Nepotism, in case you’re unfamiliar with the term, refers to a form of favoritism for family members or close friends. While it can definitely introduce issues into the workplace under certain circumstances, nepotism isn’t inherently a bad thing if the family member or friend is fit for the position and gets along well with other employees.
The problem typically arises when that isn’t the case, and you wind up hiring someone based on your personal relationship with them and not on their ability to do the job. But even when they are qualified for the position, hiring a friend or family member can still breed resentment among other employees. That’s why you need to be extremely careful when deciding to bring someone from your personal life to work in your business.
What can your business do about nepotism?
Besides being very careful about who you bring into your business, there’s not much you can do to eliminate the negative views that some employees may have if and when you hire a family member or close friend. Even if yours is a family owned business, you’ll want to pay close attention to the ratio of employees vs. friends/family. After all, as the old saying goes, “you can’t be a boss and a friend”.
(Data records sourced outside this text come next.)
(** [parts.join(sep)] *)
Fixpoint join (sep : jsstring) (parts : list jsstring) : jsstring :=
  match parts with
  | [] => []
  | [p] => p
  | p :: ps => p ++ sep ++ join sep ps
  end.

(** Character classes of ECMAScript regular expressions (no [u] flag). *)
Definition isLineTerminator (c : N) : bool :=
  (c =? 10)%N || (c =? 13)%N || (c =? 8232)%N || (c =? 8233)%N.

(** [\s], which is also the set removed by [trim]: WhiteSpace and
    LineTerminator. *)
Definition isWhiteSpace (c : N) : bool :=
  ((9 <=? c) && (c <=? 13))%N || (c =? 32)%N || (c =? 160)%N
  || (c =? 5760)%N || ((8192 <=? c) && (c <=? 8202))%N
  || (c =? 8232)%N || (c =? 8233)%N || (c =? 8239)%N || (c =? 8287)%N
  || (c =? 12288)%N || (c =? 65279)%N.

(** [\d] *)
Definition isDigit (c : N) : bool := ((48 <=? c) && (c <=? 57))%N.

Fixpoint takeWhile (p : N -> bool) (s : jsstring) : jsstring :=
  match s with
  | [] => []
  | c :: r => if p c then c :: takeWhile p r else []
  end.

Fixpoint dropWhile (p : N -> bool) (s : jsstring) : jsstring :=
  match s with
  | [] => []
  | c :: r => if p c then dropWhile p r else s
  end.

(** [s.trim()] *)
Definition trim (s : jsstring) : jsstring :=
  rev (dropWhile isWhiteSpace (rev (dropWhile isWhiteSpace s))).

(** ** Regular-expression replacement

    [s.replace(re, template)] with a global [re]: the string is scanned from
    the left; where [re] matches at the current position the instantiated
    template is emitted and the scan resumes after the match, otherwise the
    current unit is copied.  A matcher receives the remaining input and
    answers with the text to emit and the number of units of the match
    (every pattern below matches at least two units). *)
Definition matcher := jsstring -> option (jsstring * nat).

Fixpoint replaceFrom (m : matcher) (skip : nat) (s : jsstring) : jsstring :=
  match s with
  | [] => []
  | c :: r =>
    match skip with
    | S k => replaceFrom m k r
    | O =>
      match m s with
      | Some (out, n) => out ++ replaceFrom m (pred n) r
      | None => c :: replaceFrom m 0 r
      end
    end
  end.

Definition replaceAll (m : matcher) (s : jsstring) : jsstring :=
  replaceFrom m 0 s.

(** The lazy group [(.*?)] followed by the literal [close]: the shortest run
    of units other than line terminators after which [close] stands.
    Answers the group and the number of units up to and including [close]. *)
Fixpoint lazyUntil (close : jsstring) (s : jsstring) {struct s}
  : option (jsstring * nat) :=
  if startsWith close s then Some ([], List.length close)
  else
    match s with
    | [] => None
    | c :: r =>
      if isLineTerminator c then None
      else match lazyUntil close r with
           | Some (g, n) => Some (c :: g, S n)
           | None => None
           end
    end.

(** [open(.*?)close] at the current position: the group and the length of
    the match. *)
Definition delimited (open close : jsstring) (s : jsstring)
  : option (jsstring * nat) :=
  if startsWith open s then
    match lazyUntil close (skipn (List.length open) s) with
    | Some (g, n) => Some (g, List.length open + n)
    | None => None
    end
  else None.

(** [a|b]: the first alternative that matches at the current position. *)
Definition orElse {A} (a b : option A) : option A :=
  match a with Some _ => a | None => b end.

End Js.

(* ===================================================================== *)
(** * The markup renderer ([src/components/ChatInterface.tsx])             *)
(* ===================================================================== *)

Module Markup.
Import Js.

Definition STAR : N := 42%N.
Definition UNDERSCORE : N := 95%N.
Definition BACKTICK : N := 96%N.
Definition HYPHEN : N := 45%N.
Definition DOT : N := 46%N.

(** [/\*\*(.*?)\*\*|__(.*?)__/g] with template [<strong>$1$2</strong>] *)
Definition strongAt : matcher := fun s =>
  match orElse (delimited [STAR; STAR] [STAR; STAR] s)
               (delimited [UNDERSCORE; UNDERSCORE] [UNDERSCORE; UNDERSCORE] s)
  with
  | Some (g, n) => Some (js "<strong>" ++ g ++ js "</strong>", n)
  | None => None
  end.

(** [/\*(.*?)\*|_(.*?)_/g] with template [<em>$1$2</em>] *)
Definition emAt : matcher := fun s =>
  match orElse (delimited [STAR] [STAR] s)
               (delimited [UNDERSCORE] [UNDERSCORE] s)
  with
  | Some (g, n) => Some (js "<em>" ++ g ++ js "</em>", n)
  | None => None
  end.

(** [/`([^`]+)`/g]: a backtick, the longest non-empty run of units other
    than a backtick, a backtick. *)
Definition codeAt : matcher := fun s =>
  match s with
  | c :: r =>
    if (c =? BACKTICK)%N then
      let g := takeWhile (fun x => negb (x =? BACKTICK)%N) r in
      match g, dropWhile (fun x => negb (x =? BACKTICK)%N) r with
      | _ :: _, _ :: _ =>
          Some (html "<code class='bg-gem-mist/50 px-1 py-0.5 rounded-sm font-mono text-sm'>"
                  ++ g ++ js "</code>",
                S (S (List.length g)))
      | _, _ => None
      end
    else None
  | [] => None
  end.

(** The three chained [replace] calls of the loop body. *)
Definition inline (line : jsstring) : jsstring :=
  replaceAll codeAt (replaceAll emAt (replaceAll strongAt line)).

(** The greedy group that closes both list patterns (any units, as many as
    possible): up to the first line terminator. *)
Definition restOfLine (s : jsstring) : jsstring :=
  takeWhile (fun c => negb (isLineTerminator c)) s.

(** [line.match(re)] for the ordered-list pattern: start of input, [\s*],
    [\d+], a dot, one [\s], then the greedy group; the group [1] of the
    match, if any. *)
Definition isOl (line : jsstring) : option jsstring :=
  let s := dropWhile isWhiteSpace line in
  match takeWhile isDigit s with
  | [] => None
  | _ :: _ =>
    match dropWhile isDigit s with
    | d :: w :: rest =>
        if (d =? DOT)%N && isWhiteSpace w then Some (restOfLine rest) else None
    | _ => None
    end
  end.

(** [line.match(re)] for the unordered-list pattern: start of input, [\s*],
    a star or a hyphen, one [\s], then the greedy group; the group [1] of
    the match, if any. *)
Definition isUl (line : jsstring) : option jsstring :=
  match dropWhile isWhiteSpace line with
  | b :: w :: rest =>
      if ((b =? STAR)%N || (b =? HYPHEN)%N) && isWhiteSpace w
      then Some (restOfLine rest) else None
  | _ => None
  end.

Inductive ListType := ul | ol.

Definition tagName (t : ListType) : jsstring :=
  match t with ul => js "ul" | ol => js "ol" end.

Definition isType (t : ListType) (o : option ListType) : bool :=
  match t, o with
  | ul, Some ul | ol, Some ol => true
  | _, _ => false
  end.

(** The three local variables of [renderMarkdown]. *)
Record RenderState := mkRender {
  out : jsstring;               (* html *)
  listType : option ListType;
  paraBuffer : jsstring
}.

Definition emit (t : jsstring) (st : RenderState) : RenderState :=
  mkRender (out st ++ t) (listType st) (paraBuffer st).

Definition P_OPEN : jsstring := html "<p class='my-2'>".
Definition P_CLOSE : jsstring := js "</p>".
Definition BR : jsstring := js "<br/>".

Definition flushPara (st : RenderState) : RenderState :=
  if truthy (paraBuffer st)
  then mkRender (out st ++ P_OPEN ++ paraBuffer st ++ P_CLOSE) (listType st) []
  else st.

Definition flushList (st : RenderState) : RenderState :=
  match listType st with
  | Some t =>
      mkRender (out st ++ js "</" ++ tagName t ++ js ">") None (paraBuffer st)
  | None => st
  end.

Definition openList (t : ListType) (st : RenderState) : RenderState :=
  if isType t (listType st) then st
  else
    let st := flushList st in
    let opening :=
      match t with
      | ol => html "<ol class='list-decimal list-inside my-2 pl-5 space-y-1'>"
      | ul => html "<ul class='list-none my-2 pl-2 space-y-1'>"
      end in
    mkRender (out st ++ opening) (Some t) (paraBuffer st).

(** One iteration of [for (const rawLine of lines)]. *)
Definition renderLine (st : RenderState) (rawLine : jsstring) : RenderState :=
  if startsWith (js "# ") rawLine then
    emit (html "<h1 class='text-xl font-bold text-clinic-orange mt-4 mb-2 border-b border-clinic-orange/20 pb-1'>"
            ++ substring 2 rawLine ++ js "</h1>")
         (flushList (flushPara st))
  else if startsWith (js "## ") rawLine then
    emit (html "<h2 class='text-lg font-bold text-clinic-blue mt-3 mb-2'>"
            ++ substring 3 rawLine ++ js "</h2>")
         (flushList (flushPara st))
  else
    let line := inline rawLine in
    match isOl line, isUl line with
    | Some item, _ =>
        emit (js "<li>" ++ item ++ js "</li>") (openList ol (flushPara st))
    | None, Some item =>
        emit (html "<li class='flex items-start'><span class='mr-2 text-clinic-orange font-bold text-lg leading-none'>•</span><span>"
                ++ item ++ js "</span></li>")
             (openList ul (flushPara st))
    | None, None =>
        let st := flushList st in
        if jseqb (trim line) [] then flushPara st
        else mkRender (out st) (listType st)
               (paraBuffer st
                  ++ (if truthy (paraBuffer st) then BR else []) ++ line)
    end.

Definition renderInit : RenderState := mkRender [] None [].

(** [renderMarkdown(text).__html] *)
Definition renderMarkdown (text : jsstring) : jsstring :=
  if negb (truthy text) then []
  else
    let st := fold_left renderLine (split_lines text) renderInit in
    out (flushList (flushPara st)).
Last but not least, theft is one of the most common phenomena worldwide. According to a survey by Finance Online, 39% of businesses have experienced more than one case of employee theft. But what exactly does that mean? Is there more to employee theft than “just” stealing inventory? The answer is yes.
Employee theft is also about violating some other ethical issues, like stealing time; although this issue isn’t talked about often, many businesses are losing a fair amount of money due to false attendance reporting of employees.
What can your business do about theft?
Preventing theft is a process that should start at the very beginning of the recruitment of employees. Obviously, you’ll want to be rest assured that your potential employees are trust worthy and respectful of your business in all ways. Make sure to conduct background checks, address employee theft in your company policy and occasional updates, and make the consequences of theft clear enough for all your employees. Also, encourage your employees to raise a flag when suspicion arise.
Be and do your best
Ethical problems in business are something that most if not all owners will encounter at some point in their career. Even if you take all of the necessary precautions and follow the recommended steps, you should always stay prepared to handle ethical dilemmas in business in an appropriate and productive manner. When problems arise, use them as opportunities to learn as an owner and to build a better, fairer, and more ethical business.